Further, the display has eye tracking, giving you what could be an even more effective way to move the cursor than a mouse. With the camera, you’ll have not only the ability to use virtual keyboards, but unlike projected keyboards that tend to put the keys on top of your fingers when you type, this product would see your hands and create a much more believable virtual keyboard.

However, because of that camera, you could also have the device learn sign language, allowing the use of a very unique skill set that already exists in the market.

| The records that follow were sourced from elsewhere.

(** ** Properties *)

Lemma performs_snoc b tr c : performs b (tr ++ [c]) = perform (performs b tr) c.
Proof. unfold performs, failure_run, last_failure. by rewrite foldl_app. Qed.
Lemma failure_run_snoc tr c : failure_run (tr ++ [c]) = count_failure (failure_run tr) c.
Proof. unfold performs, failure_run, last_failure. by rewrite foldl_app. Qed.
Lemma last_failure_snoc tr c : last_failure (tr ++ [c]) = note_failure (last_failure tr) c.
Proof. unfold performs, failure_run, last_failure. by rewrite foldl_app. Qed.
#[export] Hint Rewrite performs_snoc failure_run_snoc last_failure_snoc : breaker.

Lemma failure_run_range tr : 0 ≤ failure_run tr ≤ Z.of_nat (length tr).
Proof.
  induction tr as [|c tr IH] using rev_ind; [done|].
  rewrite failure_run_snoc, length_app. destruct c; simpl; lia.
Qed.

(** The breaker of a history: what the fields mean, whatever the calls were. *)
Record tracks (th mx cool : Z) (tr : list call) (b : Breaker) : Prop := {
  tr_params : failureThreshold b = th ∧ halfOpenMaxCalls b = mx ∧ cooldown b = cool;
  tr_failures : consecutiveFailures b = failure_run tr;
  tr_last : lastFailureTime b = last_failure tr;
  tr_closed : b_state b = StateClosed → failure_run tr < th ∨ failure_run tr = 0;
  tr_probes : 0 ≤ halfOpenCalls b ≤ Z.max 0 mx;
  tr_idle : b_state b ≠ StateHalfOpen → halfOpenCalls b = 0 }.

Lemma tracks_step th mx cool tr b c :
  Z.of_nat (length tr) + 1 < 2 ^ 63 → mx ≤ max_int 64 →
  tracks th mx cool tr b → tracks th mx cool (tr ++ [c]) (perform b c).
Proof.
  intros Hlen Hmx [(<- & <- & <-) Hf Hl Hc Hp Hi]. pose proof (failure_run_range tr) as Hr.
  assert (Hw : wrap64 (consecutiveFailures b + 1) = failure_run tr + 1).
  { rewrite Hf. apply wrap_id; [done|]. unfold in_width, min_int, max_int. lia. }
  destruct c as [now| |now|now]; simpl;
    unfold Allow, RecordSuccess, RecordFailure, State; try case_decide; simpl;
    repeat split_match; split; autorewrite with breaker; simpl;
    rewrite ?Hw; try congruence; try (by tauto); to_prop; intuition (try congruence); try lia.
  all: rewrite wrap_id in *; try lia; unfold in_width, min_int, max_int in *; lia.
Qed.

Lemma tracks_performs th mx cool tr :
  Z.of_nat (length tr) < 2 ^ 63 → mx ≤ max_int 64 →
  tracks th mx cool tr (performs (NewBreaker th mx cool) tr).
Proof.
  induction tr as [|c tr IH] using rev_ind; intros Hlen Hmx.
  - split; simpl; auto; lia.
  - rewrite length_app in Hlen. simpl in Hlen. rewrite performs_snoc.
    apply tracks_step; [lia|done|]. apply IH; [lia|done].
Qed.

(** The probes: the calls let through since the last outcome was recorded, and whether [State]
    reported the half-open state before the first of them. *)
Definition tally (x : Z * bool * Breaker) (c : call) : Z * bool * Breaker :=
  let '(n, polled, b) := x in
  (match c with
  | CallAllow now => (if fst (Allow now b) then n + 1 else n, polled)
  | CallState now => (n, polled || (n =? 0) && bool_decide (fst (State now b) = StateHalfOpen))
  | CallSuccess | CallFailure _ => (0, false)
  end, perform b c).
Definition tallied (th mx cool : Z) (tr : list call) : Z * bool * Breaker :=
  foldl tally (0, false, NewBreaker th mx cool) tr.
Definition probes (th mx cool : Z) (tr : list call) : Z := fst (fst (tallied th mx cool tr)).
Definition polled (th mx cool : Z) (tr : list call) : bool := snd (fst (tallied th mx cool tr)).

Lemma tallied_breaker th mx cool tr : snd (tallied th mx cool tr) = performs (NewBreaker th mx cool) tr.
Proof.
  unfold tallied, performs. generalize (NewBreaker th mx cool) as b. generalize 0, false.
  induction tr as [|c tr IH]; intros n p b; [done|]. simpl. destruct c; apply IH.
Qed.

(** In the open state no probe has been let through; in the half-open state the breaker counts them
    all, but for the one that ended the open state. *)
Definition probe_view (x : Z * bool * Breaker) : Prop :=
  let '(n, polled, b) := x in
  match b_state b with
  | StateClosed => True
  | StateOpen => n = 0 ∧ polled = false
  | StateHalfOpen => n = halfOpenCalls b + (if polled then 0 else 1)
  end.

Lemma tally_view n p b c : 0 ≤ halfOpenCalls b ≤ Z.max 0 (halfOpenMaxCalls b) → halfOpenMaxCalls b ≤ max_int 64 →
  probe_view (n, p, b) → probe_view (tally (n, p, b) c).
Proof.
  unfold probe_view, tally. intros Hh Hm Hv.
  destruct c as [now| |now|now]; simpl.
  - unfold Allow. destruct (b_state b) eqn:Es; simpl; rewrite ?Es; [done| |].
    + destruct Hv as [-> ->]. destruct (cooled b now); simpl; by rewrite ?Es.
    + destruct (Z.ltb_spec (halfOpenCalls b) (halfOpenMaxCalls b)); simpl; rewrite Es; [|done].
      rewrite wrap_id by (unfold in_width, min_int, max_int in *; lia). lia.
  - unfold RecordSuccess. simpl. case_decide as Hd; simpl; [done|]. destruct (b_state b) eqn:Es; [done..|by destruct Hd].
  - unfold RecordFailure. simpl. destruct (b_state b) eqn:Es; simpl; rewrite ?Es; [|done..].
    destruct (failureThreshold b <=? wrap64 (consecutiveFailures b + 1)); simpl; by rewrite ?Es.
  - unfold State. case_decide as Hd; simpl.
    + destruct Hd as [Hd _]. rewrite Hd in Hv. destruct Hv as [-> ->]. reflexivity.
    + destruct (b_state b) eqn:Es; [done| |].
      * destruct Hv as [-> ->]. by rewrite bool_decide_false.
      * rewrite bool_decide_true by done. destruct (Z.eqb_spec n 0); destruct p; simpl; lia.
Qed.

Lemma probes_counted th mx cool tr :
  Z.of_nat (length tr) < 2 ^ 63 → mx ≤ max_int 64 → probe_view (tallied th mx cool tr).
Proof.
  intros Hlen Hmx. induction tr as [|c tr IH] using rev_ind; [done|].
  rewrite length_app in Hlen. simpl in Hlen. specialize (IH ltac:(lia)).
  destruct (tracks_performs th mx cool tr ltac:(lia) Hmx) as [(_ & Hx & _) _ _ _ Hh _].
  pose proof (tallied_breaker th mx cool tr) as Hb. unfold tallied in *. rewrite foldl_app. cbn [foldl].
  destruct (foldl tally _ tr) as [[n p] b]. simpl in Hb. subst b.
  apply tally_view; [by rewrite Hx|by rewrite Hx|done].
Qed.

(** C22: the circuit breaker follows its history.  After any interleaving of calls a breaker
    that still lets calls through in the closed state has seen fewer consecutive failures than
    the threshold (or none at all); it counts the failures since the last success and
    remembers the time of the last failure; and it refuses a call exactly when it is open and
    the cooldown since that last failure has not elapsed, or half open with its probes used
    up: [halfOpenMaxCalls] of them when the state was looked at first, and one more when it was a
    probe that ended the open state, for that one is not counted. *)
Theorem Breaker_follows_history th mx cool tr now :
  Z.of_nat (length tr) < 2 ^ 63 → mx ≤ max_int 64 →
  let b := performs (NewBreaker th mx cool) tr in
  ConsecutiveFailures b = failure_run tr ∧
  (b_state b = StateClosed → failure_run tr < th ∨ failure_run tr = 0) ∧
  (fst (Allow now b) = false ↔
    (b_state b = StateOpen ∧ time_Sub now (last_failure tr) < cool) ∨
    (b_state b = StateHalfOpen ∧
     probes th mx cool tr = Z.max 0 mx + (if polled th mx cool tr then 0 else 1))).
Proof.
  intros Hlen Hmx b. destruct (tracks_performs th mx cool tr Hlen Hmx) as [Hp Hf Hl Hc Hh Hi].
  pose proof (probes_counted th mx cool tr Hlen Hmx) as Hprobes.
  fold b in Hp, Hf, Hl, Hc, Hh, Hi.
  pose proof (tallied_breaker th mx cool tr) as Hb. unfold probes, polled.
  destruct (tallied th mx cool tr) as [[n p] b0]. simpl in Hb. subst b0. fold b in Hprobes. simpl in Hprobes.
  simpl fst. simpl snd. destruct Hp as (_ & Hx & Hcool).
  split; [exact Hf|]. split; [exact Hc|].
  unfold Allow, cooled. rewrite Hl, Hcool, Hx.
  destruct (b_state b); repeat split_match; simpl; to_prop; intuition (try congruence; try lia).
Qed.

Lemma Breaker_follows_history_witness :
  let tr := [CallFailure 10; CallFailure 20; CallAllow 80; CallAllow 81] in
  let b := performs (NewBreaker 2 1 50) tr in
  ConsecutiveFailures b = 2 ∧
  (b_state b = StateClosed → 2 < 2 ∨ 2 = 0) ∧
  (fst (Allow 82 b) = false ↔
    (b_state b = StateOpen ∧ time_Sub 82 20 < 50) ∨
    (b_state b = StateHalfOpen ∧ probes 2 1 50 tr = Z.max 0 1 + (if polled 2 1 50 tr then 0 else 1))).
Proof.
  apply (Breaker_follows_history 2 1 50 [CallFailure 10; CallFailure 20; CallAllow 80; CallAllow 81] 82);
    vm_compute; congruence.
Defined.

(** The time a call reads lies in the cooldown of [b]. *)
Definition in_cooldown (b : Breaker) (c : call) : Prop :=
  match c with
  | CallAllow now | CallFailure now | CallState now =>
      lastFailureTime b ≤ now < lastFailureTime b + cooldown b
  | CallSuccess => True
  end.

Lemma cooled_false b now :
  now < lastFailureTime b + cooldown b → 0 < cooldown b ≤ max_int 64 → cooled b now = false.
Proof.
  intros H1 H2. unfold cooled, time_Sub. apply Z.leb_gt. unfold min_int, max_int in *. lia.
Qed.
(* ===== verification/Guards.v ===== *)
(** * Guards: the small guards of the agent runtime (pkg/agent/runner/dedup.go, tool_deny.go,
    modelmap.go; pkg/agent/budget/budget.go; pkg/agent/redact/redact.go).

    Deduplication of tool calls, the deny list, context windows, the daily token budget's
    record format and the scrubbing of log text. *)
From Stdlib Require Import ZArith Lia Ascii.
From stdpp Require Import base tactics option list numbers strings gmap.
From S2P Require Import Prelude GoStd Queue Policy.

(** ** Deduplication *)

(** [hex.EncodeToString] of the SHA-256 of a text. *)
Class HashApi := sha256_hex : string → string.

Section dedup.
Context `{JsonApi, HashApi}.

Definition nul : ascii := "000"%char.

(** What is hashed of the input: its JSON, written again; the text itself if it is not JSON. *)
Definition canonical (input : string) : string :=
  match json_Unmarshal input with
  | Ok v => match json_Marshal v with Ok b => b | Err _ => input end
  | Err _ => input
  end.

Definition fingerprintCall (toolName input : string) : string :=
  sha256_hex (toolName +:+ String nul (canonical input)).

(** [seen]: the fingerprints of the calls of the task. *)
Definition ToolCallDeduplicator : Type := gset string.
Definition newDeduplicator : ToolCallDeduplicator := ∅.

Definition IsDuplicate (d : ToolCallDeduplicator) (toolName input : string)
    : bool * ToolCallDeduplicator :=
  let fp := fingerprintCall toolName input in
  if decide (fp ∈ d) then (true, d) else (false, {[fp]} ∪ d).

(** The verdicts on the calls of a task. *)
Fixpoint verdicts (d : ToolCallDeduplicator) (calls : list (string * string)) : list bool :=
  match calls with
  | [] => []
  | (tool, input) :: rest =>
      let '(dup, d) := IsDuplicate d tool input in dup :: verdicts d rest
  end.
End dedup.

(** ** The deny list *)
Definition checkToolDenied (toolName : string) (denyPatterns : list string) : option string :=
  match List.find (λ pattern, globMatch pattern toolName) denyPatterns with
  | Some pattern => Some (Error (NewAgentError "tool" "ToolDenied"
      ("tool " +:+ Quote toolName +:+ " denied by policy pattern " +:+ Quote pattern)))
  | None => None
  end.

(** ** Context windows *)
Definition builtinContextWindows : gmap string Z := list_to_map [
  ("claude-3-haiku-20240307", 200000); ("claude-3-5-haiku-20241022", 200000);
  ("claude-haiku-4-5-20251001", 200000); ("claude-3-5-sonnet-20241022", 200000);
  ("claude-3-7-sonnet-20250219", 200000); ("claude-sonnet-4-6", 200000);
  ("claude-opus-4-6", 200000); ("gpt-4o", 128000); ("gpt-4o-mini", 128000);
  ("gpt-4-turbo", 128000); ("gpt-4-turbo-preview", 128000); ("o1", 200000);
  ("o1-mini", 128000); ("o3", 200000); ("o3-mini", 200000); ("o4-mini", 200000);
  ("gemini-1.5-pro", 2000000); ("gemini-1.5-flash", 1000000); ("gemini-2.0-flash", 1000000);
  ("gemini-2.5-pro", 1000000)].

(** [provider] is the window the provider's ModelInfoProvider gives, if it is one, answers
    without an error and with an information. *)
Definition resolveContextWindow (model : string) (explicit : Z) (provider : option Z) : Z :=
  if explicit >? 0 then explicit
  else match provider with
       | Some w => if w >? 0 then w else default 0 (builtinContextWindows !! model)
       | None => default 0 (builtinContextWindows !! model)
       end.

Definition estimateTokens (text : string) : Z := (str_len text + 3) / 4.

(** ** The daily token budget *)

(** [ParseTokens]: the count behind the last colon of a member of the store. *)
Definition ParseTokens (member : string) : Z :=
  match last_index_byte member ":" with
  | None => 0
  | Some idx => ParseInt64 (str_drop (S idx) member)
  end.

(** [NewStore]: no enforcement, a store of a registered backend, or an error. *)
Inductive budget_store (S : Type) :=
| NoopStore
| BackendStore (s : S).
Arguments NoopStore {S}.
Arguments BackendStore {S} s.

(** The part of the text before the first occurrence of [sep], the text itself if none. *)
Definition cut_before (s sep : string) : string :=
  match str_index s sep with Some i => str_take i s | None => s end.

Definition NewStore {S} (backends : gmap string (string → Z → string → string → result string S))
    (url : string) (limit : Z) (namespace agentName : string) : result string (budget_store S) :=
  if decide (limit <= 0 ∨ namespace = "" ∨ agentName = "") then Ok NoopStore
  else
    let scheme := cut_before url "://" in
    match backends !! scheme with
    | None => Err (Error (NewAgentError "config" "ConfigMissing"
                ("no budget Store backend registered for scheme " +:+ Quote scheme)))
    | Some f => s <-? f url limit namespace agentName; Ok (BackendStore s)
    end.

(** ** Scrubbing of log text *)
Definition Placeholder : string := "[REDACTED]".

(** The compiled patterns: replacement of all matches, and the test. *)
Class RedactPatterns := {
  Pattern : Type;
  piiPatterns : list Pattern;
  secretPatterns : list Pattern;
  ReplaceAllString : Pattern → string → string → string;
  PatternMatch : Pattern → string → bool }.

Record Redactor := mkRedactor { redactPII : bool; redactSecrets : bool }.

(** A nil redactor is inactive. *)
Definition Active (r : option Redactor) : bool :=
  match r with Some r => redactPII r || redactSecrets r | None => false end.

Section redact.
Context `{RedactPatterns}.

Definition scrub (ps : list Pattern) (s : string) : string :=
  foldl (λ s re, ReplaceAllString re s Placeholder) s ps.

Definition Apply (r : option Redactor) (s : string) : string :=
  match r with
  | None => s
  | Some r =>
      if negb (redactPII r) && negb (redactSecrets r) then s
      else
        let s := if redactSecrets r then scrub secretPatterns s else s in
        if redactPII r then scrub piiPatterns s else s
  end.

Definition ContainsPII (s : string) : bool := existsb (λ re, PatternMatch re s) piiPatterns.
Definition ContainsSecret (s : string) : bool := existsb (λ re, PatternMatch re s) secretPatterns.
End redact.

Fixpoint stars (n : nat) : string := match n with O => "" | S n' => String "*" (stars n') end.

Definition MaskMiddle (s : string) : string :=
  if str_len s <=? 8 then stars (String.length s)
  else str_take 4 s +:+ "***" +:+ str_drop (String.length s - 4) s.

(** ** Properties *)

Section dedup_props.
Context `{J : JsonApi, HA : HashApi}.

Definition message (call : string * string) : string :=
  call.1 +:+ String nul (canonical call.2).

(** No two different messages of these calls have the same hash. *)
Definition no_collision (calls : list (string * string)) : Prop :=
  ∀ c1 c2, c1 ∈ calls → c2 ∈ calls →
    sha256_hex (message c1) = sha256_hex (message c2) → message c1 = message c2.

Definition no_nul (s : string) : bool := str_all (λ c, negb (Ascii.eqb c nul)) s.

Lemma message_inj a b s t :
  no_nul a = true → no_nul b = true →
  a +:+ String nul s = b +:+ String nul t → a = b ∧ s = t.
Proof.
  revert b. induction a as [|c a IH]; intros [|d b]; unfold no_nul in *; simpl; intros Ha Hb E.
  - by injection E.
  - injection E as <- _. done.
  - injection E as -> _. done.
  - apply andb_true_iff in Ha as [_ Ha], Hb as [_ Hb]. injection E as -> E.
    by destruct (IH b Ha Hb E) as [-> ->].
Qed.

Lemma verdicts_spec calls d i tool input :
  calls !! i = Some (tool, input) →
  ∃ b, verdicts d calls !! i = Some b ∧
    (b = true ↔ fingerprintCall tool input ∈ d ∨
       ∃ j c, (j < i)%nat ∧ calls !! j = Some c ∧
              fingerprintCall c.1 c.2 = fingerprintCall tool input).
Proof.
  revert d i. induction calls as [|[t x] calls IH]; intros d i Hi; [done|].
  cbn [verdicts]. unfold IsDuplicate. destruct i as [|i]; simpl in Hi.
  - injection Hi as -> ->. case_decide as E; simpl; eexists; (split; [done|]).
    + split; [by left|done].
    + split; [done|]. intros [?|(j & ? & ? & _)]; [done|lia].
  - assert (Hsplit : ∀ d', (∀ fp, fp ∈ d' ↔ fp = fingerprintCall t x ∨ fp ∈ d) →
      ∃ b, verdicts d' calls !! i = Some b ∧
        (b = true ↔ fingerprintCall tool input ∈ d ∨
          ∃ j c, (j < S i)%nat ∧ ((t, x) :: calls) !! j = Some c ∧
                 fingerprintCall c.1 c.2 = fingerprintCall tool input)).
    { intros d' Hd'. destruct (IH d' i Hi) as (b & Hb & Hiff). exists b. split; [done|].
      rewrite Hiff, Hd'. split.
      - intros [[E|?]|(j & c & Hj & Hc & E)]; [right|by left|right].
        + exists 0%nat, (t, x). split_and!; [lia|done|done].
        + exists (S j), c. split_and!; [lia|done|done].
      - intros [?|([|j] & c & Hj & Hc & E)]; [left; by right| |right].
        + injection Hc as <-. left. by left.
        + exists j, c. split_and!; [lia|done|done]. }
    case_decide as E; simpl; apply Hsplit; intros fp.
    + split; [by right|]. intros [->|?]; done.
    + set_solver.
Qed.

(** within a task a call is skipped exactly when an earlier call of the task had the same
    tool and the same input up to the formatting of its JSON, provided no two calls of the
    task collide in the hash and tool names contain no zero byte. *)
Theorem IsDuplicate_spec calls i tool input :
  calls !! i = Some (tool, input) → no_collision calls →
  Forall (λ c, no_nul c.1 = true) calls →
  ∃ b, verdicts newDeduplicator calls !! i = Some b ∧
    (b = true ↔ ∃ j input', (j < i)%nat ∧ calls !! j = Some (tool, input') ∧
                  canonical input' = canonical input).
Proof.
  intros Hi Hc Hn. destruct (verdicts_spec calls newDeduplicator i tool input Hi) as (b & Hb & Hiff).
  exists b. split; [done|]. rewrite Hiff. unfold newDeduplicator. split.
  - intros [?|(j & [t x] & Hj & Hcj & E)]; [set_solver|].
    apply (Hc (t, x) (tool, input)) in E; [|by eapply list_elem_of_lookup_2..].
    rewrite Forall_lookup in Hn. apply message_inj in E as [E1 E2]; simpl in *.
    + subst. by exists j, x.
    + by apply (Hn j _ Hcj).
    + by apply (Hn i _ Hi).
  - intros (j & x & Hj & Hcj & E). right. exists j, (tool, x). split_and!; [done|done|].
    unfold fingerprintCall. simpl. by rewrite E.
Qed.
End dedup_props.

Lemma IsDuplicate_spec_witness :
  let calls := [("search", "{}"); ("search", "{ }"); ("fetch", "{}"); ("search", "raw")] in
  ∃ b, @verdicts toy_json (λ s, s) newDeduplicator calls !! 1%nat = Some b ∧
    (b = true ↔ ∃ j input', (j < 1)%nat ∧ calls !! j = Some ("search", input') ∧
                  @canonical toy_json input' = @canonical toy_json "{ }").
Proof.
  apply (@IsDuplicate_spec toy_json (λ s, s)
           [("search", "{}"); ("search", "{ }"); ("fetch", "{}"); ("search", "raw")]).
  - reflexivity.
  - intros c1 c2 _ _ E. exact E.
  - repeat constructor.
Defined.

(** the runtime's deny list refuses exactly the tools whose name matches one of the
    patterns, and names the first that does. *)
Theorem checkToolDenied_spec toolName patterns :
  match checkToolDenied toolName patterns with
  | None => Forall (λ p, path_Match p toolName ≠ Some true) patterns
  | Some e => ∃ before p after, patterns = before ++ p :: after ∧
      path_Match p toolName = Some true ∧
      Forall (λ q, path_Match q toolName ≠ Some true) before ∧
      e = "[ToolDenied] tool " +:+ Quote toolName +:+ " denied by policy pattern " +:+ Quote p
  end.
Proof.
  assert (Hg : ∀ p, globMatch p toolName = true ↔ path_Match p toolName = Some true).
  { intros p. unfold globMatch. destruct (path_Match p toolName) as [[]|]; naive_solver. }
  unfold checkToolDenied. induction patterns as [|p ps IH]; simpl; [constructor|].
  destruct (globMatch p toolName) eqn:E.
  - exists [], p, ps. split_and!; [done|by apply Hg|constructor|done].
  - assert (path_Match p toolName ≠ Some true) by (rewrite <- Hg; congruence).
    destruct (List.find _ ps) as [q|]; [|by constructor].
    destruct IH as (before & r & after & -> & H1 & H2 & H3).
    exists (p :: before), r, after. split_and!; auto.
Qed.

Lemma last_index_byte_app s t c :
  last_index_byte t c = None → last_index_byte (s +:+ String c t) c = Some (String.length s).
Proof.
  intros Ht. induction s as [|d s IH]; simpl; [by rewrite Ht, Ascii.eqb_refl|].
  by rewrite IH.
Qed.

Lemma str_drop_app s t : str_drop (String.length s) (s +:+ t) = t.
Proof. induction s as [|c s IH]; simpl; [by destruct t|done]. Qed.

(** the count of tokens a backend writes behind the id of a task is read back exactly,
    whatever the id is, even one with colons. *)
Theorem ParseTokens_roundtrip taskID tokens :
  in_width 64 tokens → ParseTokens (taskID +:+ ":" +:+ itoa tokens) = tokens.
Proof.
  intros Hw. unfold ParseTokens. change (":" +:+ ?t) with (String ":" t).
  rewrite last_index_byte_app.
  - assert (E : str_drop (S (String.length taskID)) (taskID +:+ String ":" (itoa tokens)) = itoa tokens).
    { clear Hw. induction taskID as [|c s IH]; simpl; [by destruct (itoa tokens)|done]. }
    rewrite E. by apply ParseInt64_itoa.
  - apply last_index_byte_none, itoa_all; [|done].
    intros c Hc. destruct (Ascii.eqb_spec c ":"); [|done]. subst. by destruct Hc as [_ []].
Qed.

Lemma ParseTokens_roundtrip_witness : ParseTokens ("run:7" +:+ ":" +:+ itoa 1250) = 1250.
Proof. apply (ParseTokens_roundtrip "run:7" 1250). vm_compute. split; congruence. Defined.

Since it can project a display of any size, has massive processing capability and is head-mounted, it could take the place of your cell phone, tablet or PC, and seamlessly move between use cases depending on our need. If you wanted something that looked like a phone or tablet of any size, you could actually take a piece of cardboard that same size and write the word “phone” or “tablet” on it, and to your eye, once the HoloLens reads the word, it would appear as one of those devices. I expect, though, that most will prefer to have the device be far less limited to virtual form factors that mimic the real world.

A big step towards singularity
Because this is a head-mounted unit with much tighter integration into how we interact with it, I think this is a huge step toward what some of us call the Singularity. This is the future point where you can’t tell where you leave off and your personal computer begins. As we move toward that end, and as medical science advances, you can see a future where a procedure that could hardwire your vision to the computer, and future enhancements could allow you to feel and taste the virtual thing you can now only see and hear.

I think the HoloLens potentially showcases the coming age of wearable computing and foreshadows a future where it will be increasingly difficult to separate where the machine leaves off and the computer begins.